→ **Brief**: For the listing below, output exactly the lines from the line with "maxMsgSize srv = (if" up to and including the line with "Module Root.", and no other lines.

→ **Provided records**:
(* ===== verification/Bootstrap.v ===== *)
(** * The server process ([server/api/grpc/server.go], [cmd/zstordb/commands/root.go])

    How a server is put together from a database, a verifier and the services,
    with the interceptors in front of them ([New], with [utils.go]), and how the
    program [zstordb] starts one: database, profiling, certificates and
    listener, until the server ends or is interrupted.  Files, certificates,
    listeners and the profiler are parameters. *)

From stdpp Require Import pretty.
From S2P Require Import Prelude GoStrings Jwt Encoding Keys DB ServerAPI ServerProps Flags.
Local Open Scope string_scope.
Local Open Scope list_scope.
Open Scope Z_scope.

(** ** Log levels ([utils.go]) *)
Inductive Level := DebugLevel | InfoLevel | WarnLevel | ErrorLevel.

Definition GRPCCodeToLogrusLevelMapping : gmap Z Level :=
  list_to_map [(0, DebugLevel); (1, DebugLevel); (3, DebugLevel); (5, DebugLevel); (6, DebugLevel); (16, InfoLevel); (7, InfoLevel);
               (4, WarnLevel); (8, WarnLevel); (9, WarnLevel); (10, WarnLevel)].

Definition CodeToLogrusLevel (code : Z) : Level :=
  match GRPCCodeToLogrusLevelMapping !! code with Some level => level | None => ErrorLevel end.

(** [grpc.Code(err)]: a status has its code, another error is [codes.Unknown]. *)
Definition grpc_Code {A} (r : outcome A) : Z :=
  match r with Ok _ => 0 | Err (ErrStatus code _) => code | _ => 2 end.

(** ** The server ([server.go]) *)
Definition DefaultMaxMsgsize : Z := 32.

(** [V] is the state of the verifier, if there is one. *)
Record ServerConfig := { MaxMsgSize : Z; JobCount : Z; Verifier : bool }.

(** An [int] has 64 bits. *)
Definition int64 (z : Z) : Z := if z mod 2 ^ 64 <? 2 ^ 63 then z mod 2 ^ 64 else z mod 2 ^ 64 - 2 ^ 64.

Definition sanitize (DefaultJobCount : Z) (cfg : ServerConfig) : ServerConfig :=
  let size := if MaxMsgSize cfg <=? 0 then DefaultMaxMsgsize else MaxMsgSize cfg in
  {| MaxMsgSize := int64 (size * (1024 * 1024)); JobCount := if JobCount cfg <=? 0 then DefaultJobCount else JobCount cfg; Verifier := Verifier cfg |}.

Section Server.
Context `{DB St} `{RateCounter RC} `{TokenVerifier V}.

(** The verifier, the database and the statistics, and the log of finished calls. *)
Local Abbreviation State := ((V * (St * gmap string (stat (RC := RC)))) * list (string * Z * Level))%type.
Definition handler := prog State response.
Definition interceptor := metadata -> string -> handler -> handler.

(** [unaryJWTAuthInterceptor] and [streamJWTAuthInterceptor] *)
Definition authInterceptor : interceptor := fun ctx fullMethod next '((v, s), l) =>
  match jwtAuthenticator ctx fullMethod v with
  | (Err e, v) => (Err e, ((v, s), l))
  | (Panic p, v) => (Panic p, ((v, s), l))
  | (Ok tt, v) => next ((v, s), l)
  end.

(** The statistics of a call, as a step on the state. *)
Definition count_call (ctx : metadata) (fullMethod : string) : prog State unit := fun '((v, (d, st)), l) =>
  let '(r, st) := statsLogger ctx fullMethod st in (r, ((v, (d, st)), l)).

(** [unaryStatsInterceptor] and [streamStatsInterceptor]: counting is left to a
    goroutine, which runs before the handler or after it. *)
Definition statsInterceptor (early : bool) : interceptor := fun ctx fullMethod next =>
  if early then do! _ := count_call ctx fullMethod in next
  else fun s =>
    let '(r, s) := next s in
    match count_call ctx fullMethod s with
    | (Panic p, s) => (Panic p, s)
    | (_, s) => (r, s)
    end.

(** The interceptor of [grpc_logrus]: one line for every call that returns. *)
Definition logInterceptor : interceptor := fun _ fullMethod next s =>
  match next s with
  | (Panic p, s) => (Panic p, s)
  | (r, (s, l)) => (r, (s, l ++ [(fullMethod, grpc_Code r, CodeToLogrusLevel (grpc_Code r))]))
  end.

(** [ChainUnaryServer] and [ChainStreamServer]: from left to right. *)
Definition Chain (interceptors : list interceptor) : interceptor := fun ctx fullMethod next =>
  foldr (fun current next => current ctx fullMethod next) next interceptors.

(** A call of the services that are registered. *)
Definition handle_call (ctx : metadata) (r : request) : handler := fun '((v, s), l) =>
  let '(x, s) := handle ctx r s in (x, ((v, s), l)).

Record Server := { maxMsgSize : Z; jobCount : Z; call : metadata -> request -> handler }.

(** [hasDB]: whether a database was given. *)
Definition New (DefaultJobCount : Z) (early hasDB : bool) (cfg : ServerConfig) : outcome Server :=
  if negb hasDB then Panic "no database given"
  else
    let cfg := sanitize DefaultJobCount cfg in
    let interceptors := [statsInterceptor early; logInterceptor] in
    let interceptors := if Verifier cfg then authInterceptor :: interceptors else interceptors in
    Ok {| maxMsgSize := MaxMsgSize cfg; jobCount := JobCount cfg;
          call ctx r := Chain interceptors ctx (FullMethod r) (handle_call ctx r) |}.
End Server.

Definition ErrServerStopped := ErrVar "grpc" "ErrServerStopped" "grpc: the server has been stopped".

Definition isClosedConnError (err : error) : bool :=
  bool_decide (err = ErrServerStopped) || Contains (error_text err) "closed".

Definition Serve (serve_err : option error) : outcome unit :=
  match serve_err with
  | Some err => if negb (isClosedConnError err) then Err err else Ok tt
  | None => Ok tt
  end.

(** The calls in progress are ended first; then the database is closed. *)
Definition Close `{DB St} (s : St) : outcome unit * St := DB.Close s.

(** ** What the interceptors do together *)
Section Chained.
Context `{DB St} `{RateCounter RC} `{TokenVerifier V}.
Local Abbreviation Served := (V * (St * gmap string (stat (RC := RC))))%type.

(** A handler that works on the database alone. *)
Lemma pmap_on_db {A B T} (f : A -> B) (p : prog St A) d (t : T) :
  pmap f (on_db p) (d, t) = (match (p d).1 with Ok a => Ok (f a) | Err e => Err e | Panic q => Panic q end, ((p d).2, t)).
Proof using. unfold pmap, pbind, on_db, pret. cbn [fst snd]. by destruct (p d) as [[a|e|q] d']. Qed.

(** The handlers of the object service do not look at the statistics. *)
Lemma handle_db ctx r (d : St) (st st' : gmap string (stat (RC := RC))) :
  (handle ctx r (d, st)).2.1 = (handle ctx r (d, st')).2.1 /\
  (r <> ReqNamespace -> (handle ctx r (d, st)).1 = (handle ctx r (d, st')).1 /\ (handle ctx r (d, st)).2.2 = st).
Proof using.
  destruct r; cbn [handle]; rewrite ?pmap_on_db; [done..|]. split; [|done].
  assert (Hdb : forall st : gmap string (stat (RC := RC)), (pmap RespNamespace (GetNamespace ctx) (d, st)).2.1 = d).
  { clear. intros st. unfold pmap, GetNamespace, request_label, pbind, on_err, plift, pread, pret. cbn [fst snd].
    destruct (extractStringFromContext ctx MetaLabelKey) as [label|e|p]; cbn [fst snd]; [|done..].
    destruct (CountKeys (Some (str_bytes label)) d) as [n|e|p]; cbn; [|done..]. destruct (Rate label st) as [[rd wr] st2]. done. }
  by rewrite !Hdb.
Qed.

(** Every request of the services is counted. *)
Lemma counted ctx r (v : V) (d : St) (st : gmap string (stat (RC := RC))) l :
  exists st', count_call ctx (FullMethod r) ((v, (d, st)), l) = (Ok tt, ((v, (d, st')), l)) /\ statsLogger ctx (FullMethod r) st = (Ok tt, st').
Proof using. destruct r; eexists; split; reflexivity. Qed.

(** What an authenticated call does, whenever it is counted: the handler's work
    on the database, one count and one line of the log. *)
Lemma chain_spec early ctx r (v : V) d (st : gmap string (stat (RC := RC))) l x s' :
  Chain [statsInterceptor early; logInterceptor] ctx (FullMethod r) (handle_call ctx r) ((v, (d, st)), l) = (x, s') ->
  (forall p, x <> Panic p) ->
  exists st', s' = ((v, ((handle ctx r (d, st)).2.1, st')), l ++ [(FullMethod r, grpc_Code x, CodeToLogrusLevel (grpc_Code x))]) /\
    (r <> ReqNamespace -> x = (handle ctx r (d, st)).1 /\ statsLogger ctx (FullMethod r) st = (Ok tt, st')).
Proof using.
  unfold Chain. cbn [foldr]. unfold statsInterceptor. intros E Hx. destruct early.
  - unfold pbind in E. destruct (counted ctx r v d st l) as (st1 & Hc & Hst). rewrite Hc in E.
    destruct (handle_db ctx r d st1 st) as [Hd Hr]. unfold logInterceptor, handle_call in E.
    destruct (handle ctx r (d, st1)) as [y [d1 st2]]. cbn [fst snd] in *. subst d1.
    destruct y as [y|e|p]; [| |by injection E as <- _; destruct (Hx p)].
    all: injection E as <- <-; exists st2; split; [done|]; intros Hne; destruct (Hr Hne) as [<- ->]; done.
  - unfold logInterceptor, handle_call in E. destruct (handle_db ctx r d st st) as [_ Hr].
    destruct (handle ctx r (d, st)) as [y [d1 st2]]. cbn [fst snd] in *. 
    destruct y as [y|e|p].
    3: destruct (counted ctx r v d1 st2 l) as (st3 & Hc & _); rewrite Hc in E; injection E as <- _; by destruct (Hx p).
    all: match type of E with context [count_call _ _ (_, ?l')] => destruct (counted ctx r v d1 st2 l') as (st3 & Hc & Hst) end.
    all: rewrite Hc in E; injection E as <- <-; exists st3; split; [done|]; intros Hne; destruct (Hr Hne) as [_ ->]; done.
Qed.

(** C29. A server that is made as [New] makes it.  With a verifier, a request that
    does not pass it is answered with the verifier's error and touches neither
    the database nor the statistics nor the log; a request that passes, or any
    request when there is no verifier, does to the database exactly what its
    handler does, whether it is counted before or after, and leaves one line
    with its status in the log; requests of the object service also get exactly
    the handler's answer and are counted once in their namespace.  The message
    limit is the given number of MiB, or 32, and there is a positive number of jobs. *)
Theorem server_as_made (DefaultJobCount : Z) (early : bool) (cfg : ServerConfig) (srv : Server (V := V) (St := St) (RC := RC))
    (ctx : metadata) (r : request) (v : V) (d : St) (st : gmap string (stat (RC := RC))) (l : list (string * Z * Level)) x s' :
  New DefaultJobCount early true cfg = Ok srv -> 0 < DefaultJobCount -> MaxMsgSize cfg < 2 ^ 43 ->
  call srv ctx r ((v, (d, st)), l) = (x, s') -> (forall p, x <> Panic p) ->
  maxMsgSize srv = (if MaxMsgSize cfg <=? 0 then 32 else MaxMsgSize cfg) * 2 ^ 20 /\ 0 < maxMsgSize srv < 2 ^ 63 /\ 0 < jobCount srv /\
  let '(a, v1) := if Verifier cfg then jwtAuthenticator ctx (FullMethod r) v else (Ok tt, v) in
  match a with
  | Ok _ => exists st', s' = ((v1, ((handle ctx r (d, st)).2.1, st')), l ++ [(FullMethod r, grpc_Code x, CodeToLogrusLevel (grpc_Code x))]) /\
      (r <> ReqNamespace -> x = (handle ctx r (d, st)).1 /\ statsLogger ctx (FullMethod r) st = (Ok tt, st'))
  | Err e => x = Err e /\ s' = ((v1, (d, st)), l)
  | Panic p => False
  end.
Proof using.
  intros [= <-] Hj Hm Hcall Hx. cbn [maxMsgSize jobCount call sanitize MaxMsgSize JobCount Verifier] in *. split_and!.
  1-3: unfold int64, DefaultMaxMsgsize; destruct (Z.leb_spec (MaxMsgSize cfg) 0); rewrite ?Z.mod_small by lia;
    match goal with |- context [if ?b then _ else _] => destruct b eqn:Hb end; rewrite ?Z.ltb_lt, ?Z.ltb_ge in *; lia.
  - destruct (Z.leb_spec (JobCount cfg) 0); lia.
  - destruct (Verifier cfg); [|by eapply chain_spec]. 
    cbn [Chain foldr] in Hcall. unfold authInterceptor in Hcall. destruct (jwtAuthenticator ctx (FullMethod r) v) as [[[]|e|p] v1].
    + by eapply chain_spec.
    + by injection Hcall as <- <-.
    + injection Hcall as <- _. by destruct (Hx p).
Qed.
End Chained.

(** ** The program [zstordb] ([cmd/zstordb/commands/root.go]) *)
Module Root.
Record TLSFlags := { CertFile : string; KeyFile : string; KeyPassphrase : string; MinVersion : Z; MaxVersion : Z; CertLiveReload : bool }.

Record rootCfg := {
  ListenAddress : ListenAddress.ListenAddress; ProfileAddress : string; ProfileMode : Z; ProfileOutput : string; AuthDisabled : bool; MaxMsgSize : Z; SyncWrite : bool;
  JobCount : Z; MetaDir : string; DataDir : string; TLS : TLSFlags;
}.

(** The command's hook only sets the log level; this is what it is set to. *)
Definition log_level (DebugLog : bool) : Level := if DebugLog then DebugLevel else InfoLevel.

Section Program.
(** Certificates: reading files, PEM blocks [B], private keys [K] and pairs [Cert]. *)
Context {B K Cert : Type} (ReadFile : string -> outcome bytes) (pem_Decode : bytes -> option B) (IsEncryptedPEMBlock : B -> bool)
  (DecryptPEMBlock : B -> bytes -> outcome bytes) (ParsePKCS1PrivateKey : bytes -> outcome K) (MarshalPKCS1PrivateKey : K -> bytes)
  (pem_EncodeToMemory : B -> bytes) (rsa_block : bytes -> B) (X509KeyPair : bytes -> bytes -> outcome Cert).

Definition parseCertificate (flags : TLSFlags) : outcome Cert :=
  let! keyFile := ReadFile (KeyFile flags) in
  let! certKey :=
    match pem_Decode keyFile with
    | Some block =>
        if IsEncryptedPEMBlock block then
          let! decryptKey := DecryptPEMBlock block (str_bytes (KeyPassphrase flags)) in
          let! privKey := ParsePKCS1PrivateKey decryptKey in
          Ok (pem_EncodeToMemory (rsa_block (MarshalPKCS1PrivateKey privKey)))
        else Ok (pem_EncodeToMemory block)
    | None => Err (ErrNew "Invalid Cert Key")
    end in
  let! certFile := ReadFile (CertFile flags) in
  X509KeyPair certFile certKey.

(** [tlsCertificateGetter]: a pair and an error, of which the error counts. *)
Record tlsCertificateGetter := { cert : option Cert; err : option error }.

(** What [parseCertificate] returns is stored as it is; with an error, the pair is
    the zero value. *)
Definition store (r : outcome Cert) : tlsCertificateGetter :=
  match r with
  | Ok c => {| cert := Some c; err := None |}
  | Err e => {| cert := None; err := Some e |}
  | Panic p => {| cert := None; err := Some (ErrNew p) |}
  end.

→ **Written reply**:
  maxMsgSize srv = (if MaxMsgSize cfg <=? 0 then 32 else MaxMsgSize cfg) * 2 ^ 20 /\ 0 < maxMsgSize srv < 2 ^ 63 /\ 0 < jobCount srv /\
  let '(a, v1) := if Verifier cfg then jwtAuthenticator ctx (FullMethod r) v else (Ok tt, v) in
  match a with
  | Ok _ => exists st', s' = ((v1, ((handle ctx r (d, st)).2.1, st')), l ++ [(FullMethod r, grpc_Code x, CodeToLogrusLevel (grpc_Code x))]) /\
      (r <> ReqNamespace -> x = (handle ctx r (d, st)).1 /\ statsLogger ctx (FullMethod r) st = (Ok tt, st'))
  | Err e => x = Err e /\ s' = ((v1, (d, st)), l)
  | Panic p => False
  end.
Proof using.
  intros [= <-] Hj Hm Hcall Hx. cbn [maxMsgSize jobCount call sanitize MaxMsgSize JobCount Verifier] in *. split_and!.
  1-3: unfold int64, DefaultMaxMsgsize; destruct (Z.leb_spec (MaxMsgSize cfg) 0); rewrite ?Z.mod_small by lia;
    match goal with |- context [if ?b then _ else _] => destruct b eqn:Hb end; rewrite ?Z.ltb_lt, ?Z.ltb_ge in *; lia.
  - destruct (Z.leb_spec (JobCount cfg) 0); lia.
  - destruct (Verifier cfg); [|by eapply chain_spec]. 
    cbn [Chain foldr] in Hcall. unfold authInterceptor in Hcall. destruct (jwtAuthenticator ctx (FullMethod r) v) as [[[]|e|p] v1].
    + by eapply chain_spec.
    + by injection Hcall as <- <-.
    + injection Hcall as <- _. by destruct (Hx p).
Qed.
End Chained.

(** ** The program [zstordb] ([cmd/zstordb/commands/root.go]) *)
Module Root.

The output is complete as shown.